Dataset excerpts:
§ §

(** C7. On a curve of positive length, the frame adds [speed * delta / length]
    to the progress, the speed being the boosted or the base constant, and
    puts the progress back to exactly 0 when the sum reaches 1, so the new
    progress is below 1; with elapsed times that are not negative the progress
    is in [0, 1) after every run of frames from the mounted controller.  The
    controller samples the curve at [min(progress, 0.999)], never above 0.999. *)
Theorem path_progress_wraps :
  0 < getLength levelSpline ->
  (forall c e,
      0 < getLength (Store.spline c) ->
      let next := Store.splineProgress c
                  + (speedOf c * Env.delta e) / getLength (Store.spline c) in
      (1 <= next -> Store.splineProgress (step c e) = 0) /\
      (next < 1 -> Store.splineProgress (step c e) = next) /\
      Store.splineProgress (step c e) < 1) /\
  (forall es,
      Forall (fun e => 0 <= Env.delta e) es ->
      0 <= Store.splineProgress (run mounted0 es) < 1) /\
  (forall c,
      splinePosition c = getPointAt (Store.spline c) (splineFraction c) /\
      splineFraction c = Math.min (Store.splineProgress c) (999 # 1000) /\
      splineFraction c <= 999 # 1000).
Proof.
  intro L. split; [| split].
  - intros c e _ next. subst next. rewrite step_splineProgress.
    split; [| split].
    + intro G. unfold nextProgress. cbn zeta.
      apply Qle_bool_iff in G. unfold Qgeb. now rewrite G.
    + intro G. unfold nextProgress. cbn zeta.
      apply Qle_bool_gt in G. unfold Qgeb. now rewrite G.
    + apply nextProgress_lt_1.
  - intros es D. apply run_progress; [exact L | exact D |].
    cbn. lra.
  - intro c. split; [reflexivity |]. split; [reflexivity |].
    unfold splineFraction. apply min_spec.
Qed.

End Progress.
(** * optool: prescribing look-ups and per-month rankings

    A shallow embedding of [src/optool.py] and the properties of its
    resolver, catalogue look-up, collectors, ranking engine and
    command-line program.

    Conventions of the embedding.
    - A Python [str] is a [string], one [ascii] per character; [s[:n]] is
      [String.substring 0 n s], [s.startswith(p)] is [String.prefix p s],
      [len] is [String.length], and [<] on [str] is the lexicographic
      order of [String.compare].
    - A Python [dict] is a [gmap], a [set] a [gset].
    - The objects of a JSON response are records with one optional field
      per key that the program reads, typed after the response schemas
      (identifiers, names and dates are strings, counts are integers);
      [None] is a missing key, so [item.get(k)] is the projection and
      [item.get(k, d)] is [default d] of it.
    - [requests.get], [raise_for_status] and [response.json()] together are
      one call of the remote service: it answers with a list of objects or
      fails with a [RequestException].
    - [items / list_size] on two [int]s is [truediv]: the double nearest
      to the quotient, as the binary64 division of [SpecFloat] rounds it,
      or [OverflowError]. The weighted ranking with this division is
      [find_top_prescriber_by_month_weighted_float]; it is what [main]
      calls. [find_top_prescriber_by_month_weighted] is the same loop with
      the exact quotient in [Q], for the statements about which dates are
      ranked, where the value of a rate plays no part. The lemma on [max]
      that both rely on holds for every key order in which [>] is a strict
      weak order.
    - Python iterates a [set] in an order of its own. The loop over the
      months, [months_loop], takes the order as an argument;
      [get_icb_list_sizes] runs it in the order of [elements], and the
      mapping it returns is the same in every order for dates that hold a
      month. *)

From Stdlib Require Import QArith SpecFloat.
From stdpp Require Import gmap strings list fin_maps sorting pretty.
(** [master_regex] tried at offset [i]: the first alternative, in table
    order, that matches there. *)
Fixpoint master_at (pats : list (string * regex)) (code : string) (i : nat)
  : option Match :=
  match pats with
  | [] => None
  | (name, r) :: rest =>
      match match_at r code i with
      | Some e => Some (mkMatch name i e)
      | None => master_at rest code i
      end
  end.

(** [master_regex.finditer(code)] resumed at offset [pos]: offsets where
    nothing matches are skipped; after a match the search resumes at its
    end, or one offset further had the match been empty (no alternative of
    the table matches the empty string, see [patterns_not_nullable]).
    [fuel] bounds the number of offsets visited; [finditer] passes one more
    than the length of the text, which is enough ([finditer_from_fuel]). *)
Fixpoint finditer_from (fuel : nat) (code : string) (pos : nat) : list Match :=
  match fuel with
  | 0 => []
  | S fuel' =>
      if String.length code <? pos then []
      else match master_at patterns code pos with
           | Some m =>
               m :: finditer_from fuel' code
                      (if pos <? m_end m then m_end m else S pos)
           | None => finditer_from fuel' code (S pos)
           end
  end.

Definition finditer (code : string) : list Match :=
  finditer_from (S (String.length code)) code 0.

(** ** String operations of the Python source *)

(** [sub in s] *)
Fixpoint contains (sub s : string) : bool :=
  prefix sub s ||
  match s with
  | EmptyString => false
  | String _ s' => contains sub s'
  end.

(** [s.split(sep)] for a non-empty [sep]: [cur] is the piece being read and
    [skip] the number of characters of a separator still to pass over. *)
Fixpoint split_go (sep : string) (skip : nat) (cur s : string) : list string :=
  match s with
  | EmptyString => [cur]
  | String c s' =>
      match skip with
      | S k => split_go sep k cur s'
      | 0 =>
          if prefix sep s
          then cur :: split_go sep (String.length sep - 1) EmptyString s'
          else split_go sep 0 (cur ++ String c EmptyString) s'
      end
  end.

Definition split (sep s : string) : list string :=
  split_go sep 0 EmptyString s.

(** [sep.join(parts)] *)
Definition join (sep : string) (parts : list string) : string :=
  String.concat sep parts.

(** [code[i:j]] for [i <= j]. *)
Definition slice (code : string) (i j : nat) : string :=
  substring i (j - i) code.

(** [re.search(r, s)]: the match at the leftmost offset that has one. *)
Fixpoint search_in (r : regex) (s : string) (offsets : list nat)
  : option (nat * nat) :=
  match offsets with
  | [] => None
  | i :: rest =>
      match match_at r s i with
      | Some e => Some (i, e)
      | None => search_in r s rest
      end
  end.

Definition search (r : regex) (s : string) : option (nat * nat) :=
  search_in r s (seq 0 (S (String.length s))).

(** ** Tokens and problems *)

Record Token : Type := mkToken {
  type : string;
  value : string;
  line : nat;
  column : nat;
  filename : string
}.

Module run_lexer.

Record Problem : Type := mkProblem {
  line : nat;
  message : string;
  solution : string
}.

(** [ProblemTracker]: the list [self.problems]. *)
Definition ProblemTracker : Type := list Problem.

Definition add_problem (tracker : ProblemTracker)
    (line : nat) (message solution : string) : ProblemTracker :=
  tracker ++ [mkProblem line message solution].

End run_lexer.

Import run_lexer (Problem, mkProblem, ProblemTracker, add_problem).

(** ** Line and column of an offset ([tokenize], lines 84-102) *)

(** Offsets just after each newline of [code], [i] being the offset of its
    first character. *)
Fixpoint newline_ends (i : nat) (code : string) : list nat :=
  match code with
  | EmptyString => []
  | String c rest =>
      if is_char newline c then S i :: newline_ends (S i) rest
      else newline_ends (S i) rest
  end.

Definition line_starts (code : string) : list nat := 0 :: newline_ends 0 code.

(** The loop [while line_num < len(line_starts) and
    line_starts[line_num] <= start_pos: line_num += 1], with [later] the
    entries of [line_starts] from index [line_num] on. *)
Fixpoint advance_line (later : list nat) (start_pos line_num : nat) : nat :=
  match later with
  | [] => line_num
  | s :: later' =>
      if s <=? start_pos then advance_line later' start_pos (line_num + 1)
      else line_num
  end.

Definition line_number (line_starts : list nat) (start_pos : nat) : nat :=
  advance_line (skipn 1 line_starts) start_pos 1.

(** ** The diagnostics of [find_problems] *)

(** The pattern of [re.search] in the include check: one of [<] and the
    double quote, then one or more characters that are neither [>] nor the
    double quote (group 1), then one of [>] and the double quote. *)
Definition open_delims : string := String "<" (String dquote EmptyString).
Definition close_delims : string := String ">" (String dquote EmptyString).

Definition LIB_NAME : regex :=
  Seqs [Cls (one_of open_delims); Plus (Cls (none_of close_delims));
        Cls (one_of close_delims)].

(** [key in d] and [d[key]] for a dict given by its items. *)
Fixpoint lookup (key : string) (d : list (string * string)) : option string :=
  match d with
  | [] => None
  | (k, v) :: d' => if (k =? key)%string then Some v else lookup key d'
  end.

(** The two literals at the top of [find_problems].  A Python set has no
    fixed iteration order; the list keeps the order of the literal. *)
Definition allowed_libs : list string := ["iostream"; "stl_library.py"; "stdio.h"].

Definition restricted_funcs : list (string * string) :=
  [ ("printf", "STLLibrary.printf()");
    ("scanf", "STLLibrary.scanf()");
    ("malloc", "STLLibrary.malloc()");
    ("free", "STLLibrary.free()") ].

Section Policy.

(** The lexer under an arbitrary policy; the source fixes the policy to
    [allowed_libs] and [restricted_funcs]. *)
Variable allowed : list string.
Variable restricted : list (string * string).

(** Group 1 of a [LIB_NAME] match spanning [s..e] is [value[s+1:e-1]]: the
    first and the last pattern element take one character each. *)
Definition find_problems_under (tracker : ProblemTracker)
    (token : Token) (value : string) : ProblemTracker :=
  if (type token =? "PREPROCESSOR")%string && contains "include" value then
    match search LIB_NAME value with
    | Some (s, e) =>
        let lib := slice value (S s) (e - 1) in
        if existsb (String.eqb lib) allowed then tracker
        else add_problem tracker (line token)
               ("Unauthorized library: " ++ lib)
               ("Allowed: " ++ join ", " allowed)
    | None => tracker
    end
  else if (type token =? "PREPROCESSOR")%string && contains "define" value then
    if contains "(" value then
      add_problem tracker (line token)
        ("Function-like macro: " ++ value)
        "Use constexpr functions instead"
    else
      add_problem tracker (line token)
        ("Constant macro: " ++ value)
        "Use constexpr variables instead"
  else if (type token =? "IDENTIFIER")%string && contains "(" value then
    let func_name := hd EmptyString (split "(" value) in
    match lookup func_name restricted with
    | Some replacement =>
        add_problem tracker (line token)
          ("Direct call to " ++ func_name ++ "()")
          ("Use " ++ replacement ++ " instead")
    | None => tracker
    end
  else if (type token =? "NAMESPACE")%string && contains "std::" value then
    let algo_name := last (split "::" value) EmptyString in
    add_problem tracker (line token)
      ("Using std::" ++ algo_name)
      ("Learning: Create your own " ++ algo_name ++ " implementation")
  else tracker.

(** The body of the [for match in ...finditer(code)] loop of [tokenize]:
    the state is [self.tokens] and the problem tracker. *)
Definition visit (code filename : string) (line_starts : list nat)
    (st : list Token * ProblemTracker) (m : Match)
  : list Token * ProblemTracker :=
  let token_type := lastgroup m in
  let value := slice code (m_start m) (m_end m) in
  let start_pos := m_start m in
  let line_num := line_number line_starts start_pos in
  let current_line_start := nth (line_num - 1) line_starts 0 in
  let column_num := start_pos - current_line_start + 1 in
  if (token_type =? "WHITESPACE")%string then st
  else
    let token := mkToken token_type value line_num column_num filename in
    (fst st ++ [token], find_problems_under (snd st) token value).

(** [tokenize] up to, and without, the call of [combine_function_calls]:
    the raw tokens and the tracker after the scan. *)
Definition scan_under (tracker : ProblemTracker) (code filename : string)
  : list Token * ProblemTracker :=
  fold_left (visit code filename (line_starts code)) (finditer code)
            ([], tracker).

End Policy.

§ §

WORK REQUIRED:
Beginning from the line that contains "let token_type := lastgroup m in", give each line again exactly, through the final line of the records.

ANSWER TO THE PROBLEM:
  let token_type := lastgroup m in
  let value := slice code (m_start m) (m_end m) in
  let start_pos := m_start m in
  let line_num := line_number line_starts start_pos in
  let current_line_start := nth (line_num - 1) line_starts 0 in
  let column_num := start_pos - current_line_start + 1 in
  if (token_type =? "WHITESPACE")%string then st
  else
    let token := mkToken token_type value line_num column_num filename in
    (fst st ++ [token], find_problems_under (snd st) token value).

(** [tokenize] up to, and without, the call of [combine_function_calls]:
    the raw tokens and the tracker after the scan. *)
Definition scan_under (tracker : ProblemTracker) (code filename : string)
  : list Token * ProblemTracker :=
  fold_left (visit code filename (line_starts code)) (finditer code)
            ([], tracker).

End Policy.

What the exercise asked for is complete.